Record set:
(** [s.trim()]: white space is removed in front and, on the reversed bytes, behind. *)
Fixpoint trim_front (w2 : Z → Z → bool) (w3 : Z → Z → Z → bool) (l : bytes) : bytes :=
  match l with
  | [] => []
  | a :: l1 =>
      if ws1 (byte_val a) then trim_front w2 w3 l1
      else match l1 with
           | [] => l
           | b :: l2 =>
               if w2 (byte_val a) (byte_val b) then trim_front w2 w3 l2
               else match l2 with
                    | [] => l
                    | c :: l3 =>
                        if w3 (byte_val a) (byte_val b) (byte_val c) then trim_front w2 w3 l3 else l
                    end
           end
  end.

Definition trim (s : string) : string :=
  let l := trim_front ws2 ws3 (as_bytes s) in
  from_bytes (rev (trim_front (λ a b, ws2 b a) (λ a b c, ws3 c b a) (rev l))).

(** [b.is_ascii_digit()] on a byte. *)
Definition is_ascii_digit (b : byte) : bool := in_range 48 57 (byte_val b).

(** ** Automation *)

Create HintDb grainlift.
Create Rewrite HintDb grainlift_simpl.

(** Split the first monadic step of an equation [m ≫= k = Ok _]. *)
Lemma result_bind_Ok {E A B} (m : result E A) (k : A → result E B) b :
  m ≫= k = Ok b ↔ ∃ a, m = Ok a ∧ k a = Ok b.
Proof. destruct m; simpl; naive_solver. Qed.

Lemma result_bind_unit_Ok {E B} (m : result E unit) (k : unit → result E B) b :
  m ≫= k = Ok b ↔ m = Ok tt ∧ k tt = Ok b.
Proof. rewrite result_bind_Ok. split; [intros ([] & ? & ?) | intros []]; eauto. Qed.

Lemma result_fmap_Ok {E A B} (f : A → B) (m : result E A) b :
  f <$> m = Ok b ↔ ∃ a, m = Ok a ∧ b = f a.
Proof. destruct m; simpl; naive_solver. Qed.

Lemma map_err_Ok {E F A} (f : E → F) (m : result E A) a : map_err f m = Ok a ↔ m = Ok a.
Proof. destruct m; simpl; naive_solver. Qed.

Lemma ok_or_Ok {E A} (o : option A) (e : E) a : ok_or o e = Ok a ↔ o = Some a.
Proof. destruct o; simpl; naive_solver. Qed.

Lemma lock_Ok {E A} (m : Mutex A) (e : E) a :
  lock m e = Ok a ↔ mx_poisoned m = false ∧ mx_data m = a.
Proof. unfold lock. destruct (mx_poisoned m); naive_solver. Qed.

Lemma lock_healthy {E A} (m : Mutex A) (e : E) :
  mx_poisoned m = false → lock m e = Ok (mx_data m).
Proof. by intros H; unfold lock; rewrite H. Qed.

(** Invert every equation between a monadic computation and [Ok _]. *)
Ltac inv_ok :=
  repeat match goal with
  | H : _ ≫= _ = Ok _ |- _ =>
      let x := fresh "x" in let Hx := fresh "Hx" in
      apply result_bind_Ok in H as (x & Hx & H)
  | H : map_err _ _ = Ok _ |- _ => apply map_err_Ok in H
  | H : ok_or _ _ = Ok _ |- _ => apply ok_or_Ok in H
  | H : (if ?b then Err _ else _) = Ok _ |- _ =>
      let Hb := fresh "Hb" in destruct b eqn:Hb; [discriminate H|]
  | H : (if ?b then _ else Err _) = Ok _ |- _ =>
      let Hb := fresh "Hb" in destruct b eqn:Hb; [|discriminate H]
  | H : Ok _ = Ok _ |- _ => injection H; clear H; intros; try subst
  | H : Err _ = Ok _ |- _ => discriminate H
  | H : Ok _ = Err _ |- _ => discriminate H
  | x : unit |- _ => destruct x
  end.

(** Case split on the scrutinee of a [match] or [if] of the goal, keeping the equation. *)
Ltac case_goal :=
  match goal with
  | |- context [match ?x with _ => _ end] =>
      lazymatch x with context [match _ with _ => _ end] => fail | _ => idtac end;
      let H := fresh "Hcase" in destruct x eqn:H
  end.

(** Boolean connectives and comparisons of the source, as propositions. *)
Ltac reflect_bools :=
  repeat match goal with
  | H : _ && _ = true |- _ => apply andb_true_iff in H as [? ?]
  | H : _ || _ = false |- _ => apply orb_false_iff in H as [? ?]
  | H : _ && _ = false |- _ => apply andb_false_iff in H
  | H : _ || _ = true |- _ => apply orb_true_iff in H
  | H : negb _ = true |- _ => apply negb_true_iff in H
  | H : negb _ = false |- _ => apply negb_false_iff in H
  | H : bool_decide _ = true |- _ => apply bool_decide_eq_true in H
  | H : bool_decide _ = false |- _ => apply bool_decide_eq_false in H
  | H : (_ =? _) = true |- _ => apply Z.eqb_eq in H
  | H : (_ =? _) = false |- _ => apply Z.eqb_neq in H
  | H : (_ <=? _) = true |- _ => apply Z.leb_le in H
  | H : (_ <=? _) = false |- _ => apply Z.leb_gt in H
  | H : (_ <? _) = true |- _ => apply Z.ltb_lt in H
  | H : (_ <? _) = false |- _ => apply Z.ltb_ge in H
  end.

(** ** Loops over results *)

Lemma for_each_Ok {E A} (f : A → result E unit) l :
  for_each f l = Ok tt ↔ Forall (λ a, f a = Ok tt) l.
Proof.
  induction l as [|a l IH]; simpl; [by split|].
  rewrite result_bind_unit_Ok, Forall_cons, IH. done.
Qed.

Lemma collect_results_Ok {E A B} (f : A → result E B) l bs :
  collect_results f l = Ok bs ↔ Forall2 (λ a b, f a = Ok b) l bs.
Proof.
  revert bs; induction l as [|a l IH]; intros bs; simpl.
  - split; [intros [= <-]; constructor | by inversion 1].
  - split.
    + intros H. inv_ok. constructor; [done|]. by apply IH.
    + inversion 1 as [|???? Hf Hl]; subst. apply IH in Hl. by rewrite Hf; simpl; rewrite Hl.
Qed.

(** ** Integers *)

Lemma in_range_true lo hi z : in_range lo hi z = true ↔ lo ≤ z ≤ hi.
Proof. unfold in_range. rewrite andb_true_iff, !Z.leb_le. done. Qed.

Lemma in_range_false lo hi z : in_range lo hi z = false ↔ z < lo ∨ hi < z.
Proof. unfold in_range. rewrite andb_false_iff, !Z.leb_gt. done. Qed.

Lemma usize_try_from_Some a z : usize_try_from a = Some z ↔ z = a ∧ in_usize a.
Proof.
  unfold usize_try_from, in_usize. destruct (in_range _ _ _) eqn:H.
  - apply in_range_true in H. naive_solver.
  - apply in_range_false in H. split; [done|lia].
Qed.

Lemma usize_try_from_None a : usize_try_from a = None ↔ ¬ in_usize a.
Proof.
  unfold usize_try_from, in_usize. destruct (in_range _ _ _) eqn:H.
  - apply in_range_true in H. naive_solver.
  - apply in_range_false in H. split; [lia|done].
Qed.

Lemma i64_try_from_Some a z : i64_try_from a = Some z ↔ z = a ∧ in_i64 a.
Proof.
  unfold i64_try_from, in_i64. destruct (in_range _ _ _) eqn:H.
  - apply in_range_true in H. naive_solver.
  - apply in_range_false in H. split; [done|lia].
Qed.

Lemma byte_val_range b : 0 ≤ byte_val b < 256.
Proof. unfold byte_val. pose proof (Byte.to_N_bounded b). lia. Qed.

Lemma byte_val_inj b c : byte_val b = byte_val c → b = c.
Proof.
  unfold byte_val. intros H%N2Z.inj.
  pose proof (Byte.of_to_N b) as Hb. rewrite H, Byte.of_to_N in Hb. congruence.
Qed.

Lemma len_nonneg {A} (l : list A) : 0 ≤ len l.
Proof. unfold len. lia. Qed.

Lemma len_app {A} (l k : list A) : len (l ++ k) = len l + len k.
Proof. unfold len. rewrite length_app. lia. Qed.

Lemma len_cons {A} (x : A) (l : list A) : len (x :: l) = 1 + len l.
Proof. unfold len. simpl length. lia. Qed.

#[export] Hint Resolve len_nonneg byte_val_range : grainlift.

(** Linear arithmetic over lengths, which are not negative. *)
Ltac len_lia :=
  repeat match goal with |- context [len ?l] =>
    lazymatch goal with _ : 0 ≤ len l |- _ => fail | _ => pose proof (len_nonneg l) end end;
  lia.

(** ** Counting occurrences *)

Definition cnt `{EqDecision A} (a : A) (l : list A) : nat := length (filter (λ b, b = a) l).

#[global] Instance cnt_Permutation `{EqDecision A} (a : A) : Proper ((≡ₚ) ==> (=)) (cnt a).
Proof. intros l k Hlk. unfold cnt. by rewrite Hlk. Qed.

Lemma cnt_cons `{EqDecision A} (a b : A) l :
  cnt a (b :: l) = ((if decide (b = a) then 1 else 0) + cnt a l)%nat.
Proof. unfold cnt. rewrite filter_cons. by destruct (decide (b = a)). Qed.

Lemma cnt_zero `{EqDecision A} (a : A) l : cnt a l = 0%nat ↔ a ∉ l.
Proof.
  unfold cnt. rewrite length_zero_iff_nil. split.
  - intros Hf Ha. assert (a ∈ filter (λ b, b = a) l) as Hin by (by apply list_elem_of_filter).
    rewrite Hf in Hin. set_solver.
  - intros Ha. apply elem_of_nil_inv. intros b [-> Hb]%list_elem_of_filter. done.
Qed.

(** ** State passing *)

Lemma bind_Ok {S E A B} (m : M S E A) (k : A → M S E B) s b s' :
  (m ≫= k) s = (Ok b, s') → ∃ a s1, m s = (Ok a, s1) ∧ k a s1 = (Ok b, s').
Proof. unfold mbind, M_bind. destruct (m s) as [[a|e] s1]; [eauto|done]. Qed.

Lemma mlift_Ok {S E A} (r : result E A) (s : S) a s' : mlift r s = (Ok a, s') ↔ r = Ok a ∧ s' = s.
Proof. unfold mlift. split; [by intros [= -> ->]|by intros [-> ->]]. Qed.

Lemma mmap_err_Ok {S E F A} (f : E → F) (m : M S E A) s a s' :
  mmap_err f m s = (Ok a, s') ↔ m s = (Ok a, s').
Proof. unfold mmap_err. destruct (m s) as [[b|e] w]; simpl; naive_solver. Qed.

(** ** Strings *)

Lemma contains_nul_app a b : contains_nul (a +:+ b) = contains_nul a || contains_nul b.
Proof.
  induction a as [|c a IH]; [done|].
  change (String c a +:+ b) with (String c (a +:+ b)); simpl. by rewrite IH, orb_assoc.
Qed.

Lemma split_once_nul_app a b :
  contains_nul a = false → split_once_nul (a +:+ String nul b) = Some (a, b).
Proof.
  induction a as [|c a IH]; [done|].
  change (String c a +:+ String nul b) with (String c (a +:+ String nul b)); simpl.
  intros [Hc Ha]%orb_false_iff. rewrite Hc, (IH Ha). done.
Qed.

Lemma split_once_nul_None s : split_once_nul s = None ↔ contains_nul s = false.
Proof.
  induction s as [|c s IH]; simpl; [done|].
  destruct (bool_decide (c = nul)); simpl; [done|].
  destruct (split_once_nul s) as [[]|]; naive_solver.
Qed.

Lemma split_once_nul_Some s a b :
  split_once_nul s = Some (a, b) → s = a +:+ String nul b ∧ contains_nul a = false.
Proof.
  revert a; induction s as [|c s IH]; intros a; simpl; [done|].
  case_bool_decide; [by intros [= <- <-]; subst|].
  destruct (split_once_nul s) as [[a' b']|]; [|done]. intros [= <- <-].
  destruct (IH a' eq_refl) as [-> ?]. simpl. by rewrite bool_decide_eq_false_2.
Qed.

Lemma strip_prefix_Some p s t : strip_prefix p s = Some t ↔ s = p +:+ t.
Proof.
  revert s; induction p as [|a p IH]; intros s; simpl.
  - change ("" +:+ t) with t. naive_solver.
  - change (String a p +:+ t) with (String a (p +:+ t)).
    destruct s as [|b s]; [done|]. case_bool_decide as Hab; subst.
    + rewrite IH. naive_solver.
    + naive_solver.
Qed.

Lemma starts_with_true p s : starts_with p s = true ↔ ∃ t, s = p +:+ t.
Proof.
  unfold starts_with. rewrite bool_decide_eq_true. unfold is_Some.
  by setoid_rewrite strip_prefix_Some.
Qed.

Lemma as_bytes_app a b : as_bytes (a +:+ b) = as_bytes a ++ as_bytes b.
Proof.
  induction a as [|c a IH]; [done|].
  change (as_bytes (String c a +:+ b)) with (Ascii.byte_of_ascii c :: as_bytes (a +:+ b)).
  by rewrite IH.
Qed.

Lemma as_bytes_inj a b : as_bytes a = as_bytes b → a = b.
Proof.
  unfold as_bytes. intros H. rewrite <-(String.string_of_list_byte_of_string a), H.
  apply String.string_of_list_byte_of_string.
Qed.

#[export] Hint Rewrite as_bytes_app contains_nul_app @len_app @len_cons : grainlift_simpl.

Instructions for the task: Retype the portion of the data above that starts on the line with "Proof. unfold lock." and finishes on the line with "result E unit) l", including both of those lines.

Solution for this exercise:
Proof. unfold lock. destruct (mx_poisoned m); naive_solver. Qed.

Lemma lock_healthy {E A} (m : Mutex A) (e : E) :
  mx_poisoned m = false → lock m e = Ok (mx_data m).
Proof. by intros H; unfold lock; rewrite H. Qed.

(** Invert every equation between a monadic computation and [Ok _]. *)
Ltac inv_ok :=
  repeat match goal with
  | H : _ ≫= _ = Ok _ |- _ =>
      let x := fresh "x" in let Hx := fresh "Hx" in
      apply result_bind_Ok in H as (x & Hx & H)
  | H : map_err _ _ = Ok _ |- _ => apply map_err_Ok in H
  | H : ok_or _ _ = Ok _ |- _ => apply ok_or_Ok in H
  | H : (if ?b then Err _ else _) = Ok _ |- _ =>
      let Hb := fresh "Hb" in destruct b eqn:Hb; [discriminate H|]
  | H : (if ?b then _ else Err _) = Ok _ |- _ =>
      let Hb := fresh "Hb" in destruct b eqn:Hb; [|discriminate H]
  | H : Ok _ = Ok _ |- _ => injection H; clear H; intros; try subst
  | H : Err _ = Ok _ |- _ => discriminate H
  | H : Ok _ = Err _ |- _ => discriminate H
  | x : unit |- _ => destruct x
  end.

(** Case split on the scrutinee of a [match] or [if] of the goal, keeping the equation. *)
Ltac case_goal :=
  match goal with
  | |- context [match ?x with _ => _ end] =>
      lazymatch x with context [match _ with _ => _ end] => fail | _ => idtac end;
      let H := fresh "Hcase" in destruct x eqn:H
  end.

(** Boolean connectives and comparisons of the source, as propositions. *)
Ltac reflect_bools :=
  repeat match goal with
  | H : _ && _ = true |- _ => apply andb_true_iff in H as [? ?]
  | H : _ || _ = false |- _ => apply orb_false_iff in H as [? ?]
  | H : _ && _ = false |- _ => apply andb_false_iff in H
  | H : _ || _ = true |- _ => apply orb_true_iff in H
  | H : negb _ = true |- _ => apply negb_true_iff in H
  | H : negb _ = false |- _ => apply negb_false_iff in H
  | H : bool_decide _ = true |- _ => apply bool_decide_eq_true in H
  | H : bool_decide _ = false |- _ => apply bool_decide_eq_false in H
  | H : (_ =? _) = true |- _ => apply Z.eqb_eq in H
  | H : (_ =? _) = false |- _ => apply Z.eqb_neq in H
  | H : (_ <=? _) = true |- _ => apply Z.leb_le in H
  | H : (_ <=? _) = false |- _ => apply Z.leb_gt in H
  | H : (_ <? _) = true |- _ => apply Z.ltb_lt in H
  | H : (_ <? _) = false |- _ => apply Z.ltb_ge in H
  end.

(** ** Loops over results *)

Lemma for_each_Ok {E A} (f : A → result E unit) l :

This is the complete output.